:: The data ::

(** C8, as the code has it.  When the decoder comes to a message whose
    first value [int] does not take (the null value, a list, a text that
    is no integer), it raises the [ParseError] "invalid message ID"; a
    first value that [int] takes, a text such as ["12"] included, is read
    as the number [int] gives.  And a batch in which some message has a
    first value that [int] does not take is never decoded to a table. *)
Theorem invalid_message_id_is_an_error host src :
  (forall pre first rest fin tbl,
     gen_parsed_response_src src = ((pre ++ first :: rest)%list, fin) ->
     fetch_loop host ∅ pre Stop = Return tbl ->
     (forall e, py_int first = Raise e ->
        parse_fetch_response_src host src =
        Raise (ParseError (IntOrError "invalid message ID" first))) /\
     (forall n, py_int first = Return n ->
        parse_fetch_response_src host src = fetch_loop host tbl (PyInt n :: rest) fin) /\
     ((exists e, py_int first = Raise e) <->
        first = PyNone \/ (exists l, first = PyTuple l) \/
        (exists t, first = PyStr t /\ PyStr.int_of_str t = None))) /\
  (forall first msg_response e table,
     In (first, msg_response) (messages (fst (gen_parsed_response_src src))) ->
     py_int first = Raise e ->
     parse_fetch_response_src host src <> Return table).
Proof.
  split.
  - intros pre first rest fin tbl G P. rewrite (parse_fetch_response_src_eq _ _ _ _ G).
    rewrite (fetch_loop_app _ _ _ _ _ _ P). repeat split.
    + intros e E. simpl. rewrite (int_or_error_Raise _ _ _ E). reflexivity.
    + intros n E. simpl.
      rewrite (proj2 (int_or_error_Return first "invalid message ID" n) E). reflexivity.
    + intros [e E]. destruct first as [|m|t|l]; simpl in E; eauto; [discriminate|].
      right; right. exists t. split; [reflexivity|].
      destruct (PyStr.int_of_str t); [discriminate|reflexivity].
    + intros [->|[[l ->]|(t & -> & E)]]; simpl; eauto. rewrite E. eauto.
  - intros first msg_response e table Hin E R.
    unfold parse_fetch_response_src in R. simpl in R.
    destruct (fetch_loop_all_decoded _ _ _ _ _ R _ _ Hin)
      as (items & k & rec & _ & (s & Hs & _)).
    congruence.
Qed.

(** The batch [NIL (FLAGS ())], and the batch [1 () x ()]. *)
Lemma invalid_message_id_witness :
  parse_fetch_response_src 0 (source_of ["NIL"; "("; "FLAGS"; "("; ")"; ")"]) =
    Raise (ParseError (IntOrError "invalid message ID" PyNone)) /\
  parse_fetch_response_src 0 (source_of ["1"; "("; ")"; "x"; "("; ")"]) =
    Raise (ParseError (IntOrError "invalid message ID" (PyStr "x"))) /\
  (forall table,
     parse_fetch_response_src 0 (source_of ["1"; "("; ")"; "x"; "("; ")"]) <> Return table).
Proof.
  split; [|split].
  - refine (proj1 (proj1 (invalid_message_id_is_an_error 0 _) [] PyNone
             [PyTuple [PyStr "FLAGS"; PyTuple []]] Stop ∅ _ _) TypeError _);
      reflexivity.
  - refine (proj1 (proj1 (invalid_message_id_is_an_error 0 _)
             [PyInt 1; PyTuple []] (PyStr "x") [PyTuple []] Stop
             {[ 1 := {[ "SEQ" := Raw (PyInt 1) ]} ]} _ _)
             (ValueError (InvalidIntLiteral "x")) _);
      reflexivity.
  - intros table.
    apply (proj2 (invalid_message_id_is_an_error 0 _) (PyStr "x") (PyTuple [])
             (ValueError (InvalidIntLiteral "x")) table).
    + right. left. reflexivity.
    + reflexivity.
Defined.

(** The batch ["12" ()], whose first value is a text, is decoded. *)
Lemma text_message_id_is_accepted :
  let src := source_of [PyStr.quoted "12"; "("; ")"] in
  gen_parsed_response_src src = ([PyStr "12"; PyTuple []], Stop) /\
  parse_fetch_response_src 0 src = Return {[ 12 := {[ "SEQ" := Raw (PyInt 12) ]} ]} /\
  parse_fetch_response_src 0 src <>
    Raise (ParseError (IntOrError "invalid message ID" (PyStr "12"))).
Proof. repeat split; try reflexivity. discriminate. Qed.

(** C1, as the code has it.  In a batch that is decoded, take a message
    of number [s] whose last field named UID (in any case) has the value
    [value], with [int(value) = u], and that has no field named SEQ.  Its
    record is stored under [u]: unless a later message of the batch is
    stored under [u] too, the entry of the table at [u] is that record;
    it has [SEQ = s], no other keys than SEQ and the names of the fields
    that are not UID, and each field that is neither UID nor INTERNALDATE
    as it was read. *)
Theorem uid_replaces_the_key host src pre first items post fin table s value u :
  gen_parsed_response_src src = ((pre ++ first :: PyTuple items :: post)%list, fin) ->
  parse_fetch_response_src host src = Return table ->
  Nat.even (length pre) = true ->
  py_int first = Return s ->
  field_value "UID" items = Some value ->
  py_int value = Return u ->
  ~ In "SEQ" (field_names items) ->
  ~ In u (stored_keys post) ->
  exists rec,
    table !! u = Some rec /\
    rec !! "SEQ" = Some (Raw (PyInt s)) /\
    dom rec = {[ "SEQ" ]} ∪ list_to_set (field_names items) /\
    (forall word v, word <> "UID" -> word <> "INTERNALDATE" ->
       field_value word items = Some v -> rec !! word = Some (Raw v)).
Proof.
  intros G R E Hi V U NS NK. rewrite (parse_fetch_response_src_eq _ _ _ _ G) in R.
  apply fetch_loop_app_Return in R as (tbl & _ & R); [|exact E].
  apply fetch_loop_cons_Return in R as (items' & rest & k & rec & Eq & D & R).
  injection Eq as <- <-.
  pose proof (decoded_key _ _ _ _ _ D) as K. unfold message_key in K.
  rewrite V, U in K. injection K as <-.
  destruct D as (s' & Hi' & _ & F). rewrite Hi in Hi'. injection Hi' as <-.
  exists rec. split; [|split; [|split]].
  - rewrite (fetch_loop_untouched _ _ _ _ _ _ R NK). apply lookup_insert_eq.
  - rewrite (fetch_fields_untouched _ _ _ _ _ _ _ F NS). apply lookup_singleton_eq.
  - rewrite (fetch_fields_dom _ _ _ _ _ _ F), dom_singleton_L. reflexivity.
  - intros word v W1 W2 FV.
    rewrite (fetch_fields_lookup _ _ _ W1 W2 _ _ _ _ None F I).
    unfold field_value in FV. rewrite FV. reflexivity.
Qed.

(** The batch [7 (UID 42 FLAGS (x y))]. *)
Lemma uid_replaces_the_key_witness :
  let src := source_of ["7"; "("; "UID"; "42"; "FLAGS"; "("; "x"; "y"; ")"; ")"] in
  parse_fetch_response_src 0 src =
    Return {[ 42 := {[ "SEQ" := Raw (PyInt 7);
                       "FLAGS" := Raw (PyTuple [PyStr "x"; PyStr "y"]) ]} ]} /\
  exists rec,
    ({[ 42 := {[ "SEQ" := Raw (PyInt 7);
                 "FLAGS" := Raw (PyTuple [PyStr "x"; PyStr "y"]) ]} ]} : Table) !! 42
      = Some rec /\
    rec !! "SEQ" = Some (Raw (PyInt 7)) /\
    dom rec = {[ "SEQ" ]} ∪ list_to_set
      (field_names [PyStr "UID"; PyInt 42; PyStr "FLAGS"; PyTuple [PyStr "x"; PyStr "y"]]) /\
    (forall word v, word <> "UID" -> word <> "INTERNALDATE" ->
       field_value word [PyStr "UID"; PyInt 42; PyStr "FLAGS"; PyTuple [PyStr "x"; PyStr "y"]]
         = Some v -> rec !! word = Some (Raw v)).
Proof.
  split; [reflexivity|].
  apply (uid_replaces_the_key 0
           (source_of ["7"; "("; "UID"; "42"; "FLAGS"; "("; "x"; "y"; ")"; ")"])
           [] (PyInt 7)
           [PyStr "UID"; PyInt 42; PyStr "FLAGS"; PyTuple [PyStr "x"; PyStr "y"]]
           [] Stop _ 7 (PyInt 42) 42); try reflexivity.
  - simpl. intros [H|[]]. discriminate.
  - simpl. tauto.
Defined.

(** The batch [7 (UID 42 UID 43)] is stored under 43, with nothing
    under 42; the batch [7 (UID 42 SEQ 9)] has [SEQ = 9] in its record. *)
Lemma uid_key_counterexample :
  (let src := source_of ["7"; "("; "UID"; "42"; "UID"; "43"; ")"] in
   gen_parsed_response_src src =
     ([PyInt 7; PyTuple [PyStr "UID"; PyInt 42; PyStr "UID"; PyInt 43]], Stop) /\
   exists table, parse_fetch_response_src 0 src = Return table /\
     table !! 42 = None /\
     table !! 43 = Some {[ "SEQ" := Raw (PyInt 7) ]}) /\
  (let src := source_of ["7"; "("; "UID"; "42"; "SEQ"; "9"; ")"] in
   gen_parsed_response_src src =
     ([PyInt 7; PyTuple [PyStr "UID"; PyInt 42; PyStr "SEQ"; PyInt 9]], Stop) /\
   exists table, parse_fetch_response_src 0 src = Return table /\
     table !! 42 = Some {[ "SEQ" := Raw (PyInt 9) ]}).
Proof.
  split; (split; [reflexivity|]); eexists; (split; [reflexivity|]); try split; reflexivity.
Qed.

:::

Above are the records. Print exactly, and only, the lines from the line with "stored under [u] too, the" to the line with "as it was read. *)", both inclusive.

**Output of the task:**
    stored under [u] too, the entry of the table at [u] is that record;
    it has [SEQ = s], no other keys than SEQ and the names of the fields
    that are not UID, and each field that is neither UID nor INTERNALDATE
    as it was read. *)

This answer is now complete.